Innscor Africa Limited filed an urgent chamber application on 29 August 2014. The applicant had a pending ordinary application (HC 6819/14) seeking stay of execution on the basis that the first respondent's (Competition and Tariff Commission) decision had been appealed to the Administrative Court. The parties and cause of action in both applications were identical. After the first respondent filed its notice of opposition and opposing affidavit in the earlier application pointing out the applicant's tardiness, the applicant filed this urgent chamber application instead of expediting the earlier ordinary application. When the matter was assigned to Uchena J on 1 September 2014, the judge endorsed that there was a pending application for stay of execution and therefore the application was not urgent. The applicant's counsel sought to be heard on urgency, and a hearing was held on 17 September 2014.
The application was dismissed. The applicant was ordered to pay the first respondent's costs on the legal practitioner and client scale.
Where a litigant has filed an ordinary application and urgency subsequently arises, the proper procedure is to expedite that application using Rule 223A of the High Court Rules 1971, not to file a separate urgent chamber application under Rule 244. A case can only be heard on an urgent basis if it cannot await its turn in the queue of cases and the applicant has no other remedy besides seeking an order through urgent chamber application. The existence of a pending application for the same relief between the same parties (lis alibi pendens) removes the urgency from a later urgent application because the applicant has an alternative remedy through expediting the earlier application. Where an applicant persists with an unnecessary application after being advised of the proper procedure, costs on the legal practitioner and client scale are appropriate.

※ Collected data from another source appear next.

(** Read-back on a little-endian host decodes the stored bytes and leaves
    them as they were. *)
Lemma get_value_little_host (data_ : list byte) :
  well_formed p data_ ->
  decodable h p data_ ->
  get_value h p data_
  = Some (decode_stored p (le_value (lsb_first p data_)), data_).
Proof.
  intros Hwf Hdec.
  pose proof (msb_threshold p data_ Hwf HN) as Hmsb.
  destruct Hwf as [Hlen Hbytes].
  assert (Hsz : (1 <= size_of (Int p))%nat)
    by (pose proof Hvalid as Hle; unfold valid_params in Hle; lia).
  unfold get_value. cbv zeta.
  rewrite fill_carrier_little_host by (trivial; split; trivial).
  cbn [bind mem_uvalue mem_data]. unfold object_value. rewrite Hnat.
  assert (He : extension_byte p data_ = 0 \/ extension_byte p data_ = 255).
  { unfold extension_byte. destruct (_ && _); auto. }
  rewrite carrier_value by exact He.
  rewrite length_lsb_first, Hlen.
  pose proof (le_value_bounds _ (Forall_lsb_first p _ Hbytes)) as Hx.
  rewrite length_lsb_first, Hlen in Hx.
  set (x := le_value (lsb_first p data_)) in *.
  pose proof Hvalid as Hle; unfold valid_params in Hle.
  pose proof (pow2_bits (Int p)) as Hw.
  replace (size_of (Int p))
    with (Num_bytes p + (size_of (Int p) - Num_bytes p))%nat in Hw by lia.
  rewrite pow256_add in Hw.
  pose proof (pow256_pos (size_of (Int p) - Num_bytes p)) as HB.
  pose proof (stored_pow p) as HA.
  pose proof (pow2_half (stored_bits p)
                ltac:(unfold stored_bits, CHAR_BIT; lia)) as HA2.
  pose proof (pow2_half_pos (stored_bits p)
                ltac:(unfold stored_bits, CHAR_BIT; lia)) as HApos.
  pose proof (pow2_half (bits (Int p)) ltac:(pose proof (bits_pos _ Hsz); lia))
    as HW2.
  unfold decode_stored, extension_byte in *.
  destruct (is_signed (Int p)) eqn:Hs; cbn [andb] in *.
  - (* signed *)
    destruct (Nat.ltb_spec (Num_bytes p) (size_of (Int p))) as [Hlt | Hge];
      cbn [andb] in *.
    + (* narrower than Int: the carrier is sign-extended *)
      assert (HBbig : 256 <= 256 ^ Z.of_nat (size_of (Int p) - Num_bytes p)).
      { replace (size_of (Int p) - Num_bytes p)%nat
          with (S (size_of (Int p) - Num_bytes p - 1)) by lia.
        rewrite pow256_succ.
        pose proof (pow256_pos (size_of (Int p) - Num_bytes p - 1)). lia. }
      set (B := 256 ^ Z.of_nat (size_of (Int p) - Num_bytes p)) in *.
      set (A := 2 ^ (stored_bits p - 1)) in *.
      set (P := 2 ^ (bits (Int p) - 1)) in *.
      assert (HP : P = A * B) by nia.
      rewrite from_twos_complement_value; trivial.
      * cbn [bind]. f_equal. f_equal. unfold twos_complement_value.
        rewrite bits_make_unsigned. fold P. fold A.
        rewrite Hmsb.
        destruct (Z.leb_spec A x) as [Hneg | Hpos]; cbn [Z.eqb Pos.eqb].
        -- destruct (Z.ltb_spec (x + 256 ^ Z.of_nat (Num_bytes p) * (B - 1)) P),
             (Z.ltb_spec x A); nia.
        -- destruct (Z.ltb_spec (x + 256 ^ Z.of_nat (Num_bytes p) * 0) P),
             (Z.ltb_spec x A); nia.
      * rewrite bits_make_unsigned.
        destruct (Z.testbit (msb_of p data_) 7); cbn [Z.eqb Pos.eqb]; nia.
      * right. rewrite bits_make_unsigned. fold P. rewrite Hmsb.
        destruct (Z.leb_spec A x); cbn [Z.eqb Pos.eqb]; nia.
    + (* as wide as Int *)
      assert (HNeq : Num_bytes p = size_of (Int p)) by lia.
      replace (size_of (Int p) - Num_bytes p)%nat with 0%nat in * by lia.
      change (256 ^ Z.of_nat 0) with 1 in *.
      cbn [Z.eqb] in *. replace (x + 256 ^ Z.of_nat (Num_bytes p) * 0) with x
        by lia.
      assert (Hbits : stored_bits p = bits (Int p))
        by (unfold stored_bits, bits; now rewrite HNeq).
      rewrite from_twos_complement_value; trivial.
      * cbn [bind]. rewrite bits_make_unsigned, Hbits. reflexivity.
      * rewrite bits_make_unsigned. lia.
      * rewrite bits_make_unsigned.
        destruct (Nat.lt_ge_cases (size_of (Int p)) (sizeof_int h));
          [now left | right].
        apply Hdec; trivial.
  - (* unsigned *)
    cbn [Z.eqb bind]. unfold static_cast. rewrite Hs.
    rewrite (mod_window _ _ 0) by nia. f_equal. f_equal. lia.
Qed.

(** What an assignment leaves can be decoded. *)
Lemma stored_decodable (v : Z) :
  representable (Int p) v = true ->
  encodable h (Int p) v ->
  decodable h p
    (lsb_first p (le_bytes (Num_bytes p) (native_pattern (Int p) v))).
Proof.
  intros Hrep Henc Hs HNeq Hwide Htop.
  pose proof Hvalid as Hle; unfold valid_params in Hle.
  rewrite lsb_first_involutive, le_value_le_bytes, HNeq, <- pow2_bits in Htop.
  pose proof (native_pattern_bounds (Int p) v) as Hb.
  rewrite Z.mod_small in Htop by exact Hb.
  apply (Henc Hs Hwide).
  apply native_pattern_top; trivial. lia.
Qed.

The court refrained from making a determination on the general urgency of the circumstances existing between the parties, stating that this issue should be decided by the court which shall hear the applicant's earlier ordinary application if it is expedited under Rule 223A. The judge acknowledged the discretion to order or refuse a stay of proceedings on grounds of lis alibi pendens citing DW Hattingh & Sons (Pvt) Ltd v Cole NO 1991 (2) ZLR 176 (SC), where the court will have regard to the equities and balance of convenience, but noted that in this case the discretion could not be exercised because there was a clear procedure the applicant should have used and can use to expedite its earlier application.
This case clarifies the proper procedural approach when urgency arises in respect of an already-filed ordinary application in Zimbabwean civil procedure. It emphasizes the distinction between Rule 223A (expediting ordinary applications when urgency arises after filing) and Rules 242 and 244 (urgent chamber applications). The judgment establishes that litigants cannot bypass the queue by filing urgent chamber applications when they have pending ordinary applications that can be expedited through proper procedures. It reinforces the principle that urgent applications should only be entertained when no alternative remedy exists and the matter cannot await its ordinary turn.